Once you reach the line containing "From stdpp Require", copy it and every line after it exactly, through the end of the data below.

Dataset entries
════════════════════

(** * Flavory recipe finder: cache, usage ledger, local matcher and façade

    A shallow embedding of
      - [CacheManager]            (utils/cacheManager.js),
      - [APIUsageManager]         (utils/apiUsageManager.js),
      - [RecipeService]           (services/recipeService.js)
    together with the properties of the caching / quota-governance layer.

    Conventions of the embedding.
      - JavaScript strings are modelled by [string] (sequences of 8-bit
        characters); [toLowerCase] and the [\s] class act on ASCII.
      - JavaScript numbers that only ever hold integers (time stamps,
        counters, sizes) are [Z]; the few fractional quantities (usage
        percentage, match score) are exact rationals [Q] standing for the
        IEEE doubles of the source.
      - [Date.now()] and [new Date()] read a clock.  The clock is an oracle
        [clk : nat -> Z]: the [n]-th reading made by the program returns
        [clk n]; the number of readings made so far is threaded through
        every stateful operation.
      - A [Map] is an association list in insertion order with pairwise
        distinct keys; an object used as a record of options is an
        association list in property order. *)

From Stdlib Require Import ZArith QArith Qround Qabs Qpower Lqa List Permutation Sorting.Sorted
  Ascii String Lia.
From stdpp Require Import base tactics option list strings gmap pretty.
Import ListNotations.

════════════════════

> **WRITTEN SOLUTION**:
From stdpp Require Import base tactics option list strings gmap pretty.
Import ListNotations.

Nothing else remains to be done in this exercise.